Output exactly, with nothing added, the entries from the first line through the line with "Record CommandSenderTarget := mkSenderTarget".

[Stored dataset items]
◇ ◇ ◇ ◇ ◇ ◇ ◇

(* ===== verification/CommandSender.v ===== *)
(** * The command sender ([features/layout/WorkspaceShell.tsx])

    Sending a command to several terminals, one after the other, recording it in the history,
    and the dialogs of the library of snippets, as a machine: a handler runs until its first
    await, and what it awaits is a call in flight that an event settles, in any order. A call
    keeps what its handler had read of the rendered state. The writes, the reports of the
    sends and the requests to the history are logged. *)

From S2P Require Import Prelude SplitLayout SessionTypes MultiExec ShortcutKeys RemotePaths ConnectionInput CommandLibrary.
From stdpp Require Import pretty.
From Stdlib Require Import Lia Strings.Ascii.

#[local] Open Scope nat_scope.

(** ** Targets *)

Inductive CommandSenderDeliveryStatus := SenderIdle | SenderStatus (status : DeliveryStatus).

Inductive CommandSenderTargetKind := TargetSsh | TargetLocal.

Record CommandSenderDelivery := mkSenderDelivery {
  dl_message : option string;
  dl_status : CommandSenderDeliveryStatus;
}.

Record CommandSenderTarget := mkSenderTarget {
  cs_deliveryMessage : option string;
  cs_deliveryStatus : CommandSenderDeliveryStatus;
  cs_description : string;
  cs_key : string;
  cs_kind : CommandSenderTargetKind;
  cs_label : string;
  cs_historyScope : option CommandHistoryScope;
  cs_sessionId : string;
  cs_tabId : string;
  cs_tabTitle : string;
}.

(** What the shell gives to the sender: its tabs, connections and profiles, what is active,
    and whether the storage is unlocked. *)
Record SenderEnv := mkEnv {
  en_sshTabs : list TerminalTab;
  en_localTabs : list LocalTerminalTab;
  en_connections : list SenderConnection;
  en_temporaryConnections : list SenderConnection;
  en_profiles : list SenderProfile;
  en_mode : WorkspaceMode;
  en_activeConnectionId : option string;
  en_activeConnection : option SenderConnection;
  en_activeLocalTab : option LocalTerminalTab;
  en_activeConnectedTab : option TerminalTab;
  en_fileTabActive : bool;
  en_ready : bool;
}.
(** The callback entered again from inside itself, [n] deep. *)
Fixpoint nested (name : call_name) (n : nat) (st : state) : option state :=
  match n with
  | O => Some st
  | S n => callback name (nested name n) st
  end.

(** enter, enter, leave, leave on one name: the second callback runs
    inside the first, and each leaves before its scope ends. *)
Definition enter_enter_leave_leave (name : call_name) (st : state) : option state :=
  match CALL_ENTER name st with
  | None => None
  | Some s1 =>
    match CALL_ENTER name s1 with
    | None => None
    | Some s2 =>
      match CALL_LEAVE name s2 with
      | None => None
      | Some s3 =>
        match CALL_LEAVE name (scope_exit s3) with
        | None => None
        | Some s4 => Some (scope_exit s4)
        end
      end
    end
  end.

(** An object right after CALL_TRACK_INIT on both names. *)
Definition fresh_object : state := mk_state None None [].

End CallTrack.

(** ** Column conversion: convert_column_to_pyobject *)

Module Column.
Import Bridge Marshal.

(** A statement positioned on a row, as seen through the
    sqlite3_column_* calls; [column_access] is what such a call does to
    the engine meanwhile. *)
Record sqlite3_stmt : Type := mk_stmt {
  sqlite3_column_type : Z -> Z;
  sqlite3_column_int64 : Z -> Z;
  sqlite3_column_double : Z -> Z;
  sqlite3_column_blob : Z -> list byte;  (* also sqlite3_column_text; its length is sqlite3_column_bytes *)
  column_access : void_op
}.
Lemma embed_text_cases (text : str) (e : option (vec C)) (t t' : trace) :
  _embed_text C text t = inr (e, t') ->
  (strip text = [] /\ e = None /\ t' = t)
  \/ (strip text <> [] /\ t' = t ++ [Embeddings [strip text]]).
Proof.
  unfold _embed_text.
  destruct (is_empty text || is_empty (strip text)) eqn:E.
  - intros H. injection H as <- <-. left.
    split; [|split; reflexivity].
    apply orb_true_iff in E. destruct E as [E|E]; apply is_empty_true in E.
    + subst text. reflexivity.
    + exact E.
  - intros H. right. apply orb_false_iff in E. destruct E as [_ E].
    apply is_empty_false in E. split; [exact E|].
    apply bind_inr in H. destruct H as [data [t1 [He H]]].
    injection H as _ <-. unfold embed in He.
    destruct (embeddings_create C t [strip text]); [discriminate|].
    injection He as _ <-. reflexivity.
Qed.

Lemma process_document_fresh (ttl : str) (pages : list str)
  (d : Document (vec C)) (cs : list (RAGChunk (vec C))) (t t' : trace) :
  process_document C did ttl pages t = inr ((d, cs), t') ->
  doc_id d = did /\ arxiv_id d = did /\ Forall (fresh_chunk did) cs.
Proof.
  intros H. unfold process_document in H.
  destruct pages as [|p0 rest]; [discriminate|].
  apply bind_inr in H. destruct H as [st [t1 [Hb H]]].
  apply bind_inr in H. destruct H as [sm [t2 [Hs H]]].
  apply bind_inr in H. destruct H as [em [t3 [He H]]].
  injection H as <- <- <-.
  apply calls_inv_blocks in Hb. destruct Hb as [calls [_ [_ [Hc _]]]].
  repeat split; auto.
Qed.

(** X10. The document that [process_document] returns carries the
    identifier twice and the title it was given; its summary is trimmed, and
    an empty summary has no embedding. Every chunk returned belongs to the
    document, has no embedding yet, and has a text that the classifier
    accepts. *)
Theorem process_document_result (ttl : str) (pages : list str)
  (d : Document (vec C)) (cs : list (RAGChunk (vec C))) (t t' : trace) :
  process_document C did ttl pages t = inr ((d, cs), t') ->
  doc_id d = did /\ arxiv_id d = did /\ title d = ttl
  /\ strip (document_summary d) = document_summary d
  /\ (document_summary d = [] -> document_summary_embedding d = None)
  /\ Forall (fresh_chunk did) cs.
Proof.
  intros H. unfold process_document in H.
  destruct pages as [|p0 rest]; [discriminate|].
  apply bind_inr in H. destruct H as [st [t1 [Hb H]]].
  apply bind_inr in H. destruct H as [sm [t2 [Hs H]]].
  apply bind_inr in H. destruct H as [em [t3 [He H]]].
  injection H as <- <- <-. cbn.
  apply condense_cases in Hs. destruct Hs as [Hsm _].
  apply calls_inv_blocks in Hb. destruct Hb as [calls [_ [_ [Hc _]]]].
  repeat split; auto.
  intros E. subst sm. apply embed_text_cases in He.
  destruct He as [[_ [-> _]]|[Hne _]]; [reflexivity|].
  exfalso. apply Hne. reflexivity.
Qed.

(** X11. The calls that [process_document] makes, in their order: the
    requests for fact sentences, each for a trimmed and non-empty text; then
    at most one request for the summary; then at most one request for the
    embedding of the summary alone. Without a fact request there is no chunk,
    no summary request and no embedding request; without a summary request
    the summary is empty and is not embedded; the chunks are not embedded
    here. *)
Theorem process_document_calls (ttl : str) (pages : list str)
  (d : Document (vec C)) (cs : list (RAGChunk (vec C))) (t t' : trace) :
  process_document C did ttl pages t = inr ((d, cs), t') ->
  exists usage condense emb,
    t' = t ++ usage ++ condense ++ emb
    /\ Forall usage_call usage
    /\ (condense = []
        \/ exists request,
             condense = [ChatCompletion condense_system_prompt request])
    /\ (emb = [] \/ emb = [Embeddings [document_summary d]])
    /\ (usage = [] -> cs = [] /\ condense = [])
    /\ (condense = [] -> document_summary d = [] /\ emb = [])
    /\ (emb = [] -> document_summary_embedding d = None).
Proof.
  intros H. unfold process_document in H.
  destruct pages as [|p0 rest]; [discriminate|].
  apply bind_inr in H. destruct H as [st [t1 [Hb H]]].
  apply bind_inr in H. destruct H as [sm [t2 [Hs H]]].
  apply bind_inr in H. destruct H as [em [t3 [He H]]].
  injection H as <- <- <-. cbn [document_summary document_summary_embedding].
  apply calls_inv_blocks in Hb. destruct Hb as [usage [-> [Hu [_ Hn]]]].
  apply condense_cases in Hs. destruct Hs as [Hsm Hs].
  apply embed_text_cases in He. rewrite Hsm in He.
  exists usage.
  destruct Hs as [[Es [-> ->]]|[Hne [request ->]]].
  - exists [], [].
    destruct He as [[_ [-> ->]]|[Hne _]]; [|exfalso; apply Hne; reflexivity].
    rewrite !app_nil_r. split; [reflexivity|].
    split; [exact Hu|]. split; [left; reflexivity|].
    split; [left; reflexivity|].
    split; [|split; [split; reflexivity | reflexivity]].
    intros E. split; [apply Hn; exact E | reflexivity].
  - exists [ChatCompletion condense_system_prompt request].
    destruct He as [[E [-> ->]]|[Hne' ->]].
    + exists []. rewrite app_nil_r.
      split; [rewrite <- ?app_assoc; reflexivity|].
      split; [exact Hu|]. split; [right; eexists; reflexivity|].
      split; [left; reflexivity|].
      split; [|split; [discriminate | reflexivity]].
      intros E'. destruct (Hn E') as [E1 _]. contradiction.
    + exists [Embeddings [sm]].
      split; [rewrite <- ?app_assoc; reflexivity|].
      split; [exact Hu|]. split; [right; eexists; reflexivity|].
      split; [right; reflexivity|].
      split; [|split; discriminate].
      intros E'. destruct (Hn E') as [E1 _]. contradiction.
Qed.
Lemma createRootNodeForGroup_frame_witness :
  ∃ root σ',
    createRootNodeForGroup exampleViewer "scripts" exampleStore = Ok (root, σ') ∧
    nodes σ' !! 2%positive = nodes exampleStore !! 2%positive ∧
    containers σ' = containers exampleStore ∧
    root ∉ dom (nodes exampleStore).
Proof.
  destruct (createRootNodeForGroup_frame exampleViewer exampleStore
              exampleRootNodes
              exampleNodes eq_refl eq_refl)
    as (root & σ' & r & cs & Hcall & Hsame & Hcont & _ & Hfresh & _).
  exists root, σ'. split_and!; [exact Hcall| |exact Hcont|exact Hfresh].
  apply Hsame. reflexivity.
Defined.

(** ** The byte count of the "All" view mode *)

Section ViewModes.

Context {Hue : Type}.
Implicit Types (σ : @Store Hue) (this : @TreemapViewer Hue) (h : gmap ref Node).

Lemma sumZ_app (xs ys : list Z) : sumZ (xs ++ ys) = sumZ xs + sumZ ys.
Proof.
  induction xs as [|x xs IH]; [done|].
  rewrite <- app_comm_cons, !sumZ_cons, IH. lia.
Qed.

Lemma addLeafBytes_nodes (l : ref) (w w' : @Store Hue * Z) :
  addLeafBytes l w = Ok w' → nodes w'.1 = nodes w.1.
Proof.
  unfold addLeafBytes. destruct (readNode w.1 l) as [n|]; simpl; [|done].
  case_bool_decide; by intros [= <-].
Qed.

Lemma addLeafBytes_valid (l : ref) σ (bytes : Z) :
  is_Some (nodes σ !! l) →
  addLeafBytes l (σ, bytes) = Ok (σ, addLeafAt (nodes σ) bytes l).
Proof.
  intros [n Hn]. unfold addLeafBytes, readNode, addLeafAt. cbn [fst snd].
  rewrite Hn. cbn [mbind Result_bind]. destruct (children n) as [cs|].
  - by rewrite bool_decide_eq_true_2 by eauto.
  - by rewrite bool_decide_eq_false_2 by (by intros [? ?]).
Qed.

Lemma forEachM_addLeafBytes (ls : list ref) σ : ∀ bytes,
  (∀ l, l ∈ ls → is_Some (nodes σ !! l)) →
  forEachM addLeafBytes ls (σ, bytes)
  = Ok (σ, leafTotalFrom (nodes σ) bytes ls).
Proof.
  induction ls as [|l ls IH]; intros bytes Hv; [done|].
  cbn [forEachM]. rewrite addLeafBytes_valid by apply Hv, list_elem_of_here.
  cbn [mbind Result_bind].
  by rewrite IH by (intros; apply Hv; by apply list_elem_of_further).
Qed.

(** On a tree the walk of [renderViewModeOptions] adds the [resourceBytes]
    of the nodes without a [children] property to [bytes], one after the
    other in the order of the walk. *)
Lemma dfs_addLeafBytes (fuel : nat) σ (l : ref) (bytes : Z) :
  isTree fuel (nodes σ) l = true →
  dfs fuel addLeafBytes l (σ, bytes)
  = Ok (σ, leafTotalFrom (nodes σ) bytes (preorder fuel (nodes σ) l)).
Proof.
  intros Ht. rewrite (dfs_preorder _ addLeafBytes_nodes) by done.
  apply forEachM_addLeafBytes. intros x Hx. by eapply isTree_preorder_valid.
Qed.

Lemma addRootNodeBytes_spec (fuel : nat) σ (rootNode : ref) (bytes : Z) :
  holdsTree fuel σ rootNode = true →
  addRootNodeBytes fuel rootNode (σ, bytes)
  = Ok (σ, leafTotalFrom (nodes σ) bytes (nodesOfRootNode fuel σ rootNode)).
Proof.
  unfold holdsTree, addRootNodeBytes, nodesOfRootNode, readContainer.
  cbn [fst]. destruct (containers σ !! rootNode) as [c|]; [|discriminate].
  intros Ht. cbn [mbind Result_bind]. by apply dfs_addLeafBytes.
Qed.

Lemma renderViewModeOptions_spec (fuel : nat) σ (rootNodes : list ref) :
  forallb (holdsTree fuel σ) rootNodes = true →
  renderViewModeOptions fuel rootNodes σ
  = Ok [("All", leafTotalFrom (nodes σ) 0 (allNodes fuel σ rootNodes))].
Proof.
  intros Hts. unfold renderViewModeOptions.
  assert (∀ bytes,
    forEachM (addRootNodeBytes fuel) rootNodes (σ, bytes)
    = Ok (σ, leafTotalFrom (nodes σ) bytes (allNodes fuel σ rootNodes)))
    as ->.
  { induction rootNodes as [|r rest IH]; intros bytes; [done|].
    cbn [forallb] in Hts. apply andb_true_iff in Hts as [Hr Hrest].
    cbn [forEachM]. rewrite addRootNodeBytes_spec by done.
    cbn [mbind Result_bind]. rewrite (IH Hrest).
    unfold allNodes, leafTotalFrom. cbn [flat_map]. by rewrite foldl_app. }
  reflexivity.
Qed.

◇ ◇ ◇ ◇ ◇ ◇ ◇

[RESPONSE FOR THIS EXERCISE]
(* ===== verification/CommandSender.v ===== *)
(** * The command sender ([features/layout/WorkspaceShell.tsx])

    Sending a command to several terminals, one after the other, recording it in the history,
    and the dialogs of the library of snippets, as a machine: a handler runs until its first
    await, and what it awaits is a call in flight that an event settles, in any order. A call
    keeps what its handler had read of the rendered state. The writes, the reports of the
    sends and the requests to the history are logged. *)

From S2P Require Import Prelude SplitLayout SessionTypes MultiExec ShortcutKeys RemotePaths ConnectionInput CommandLibrary.
From stdpp Require Import pretty.
From Stdlib Require Import Lia Strings.Ascii.

#[local] Open Scope nat_scope.

(** ** Targets *)

Inductive CommandSenderDeliveryStatus := SenderIdle | SenderStatus (status : DeliveryStatus).

Inductive CommandSenderTargetKind := TargetSsh | TargetLocal.

Record CommandSenderDelivery := mkSenderDelivery {
  dl_message : option string;
  dl_status : CommandSenderDeliveryStatus;
}.

Record CommandSenderTarget := mkSenderTarget {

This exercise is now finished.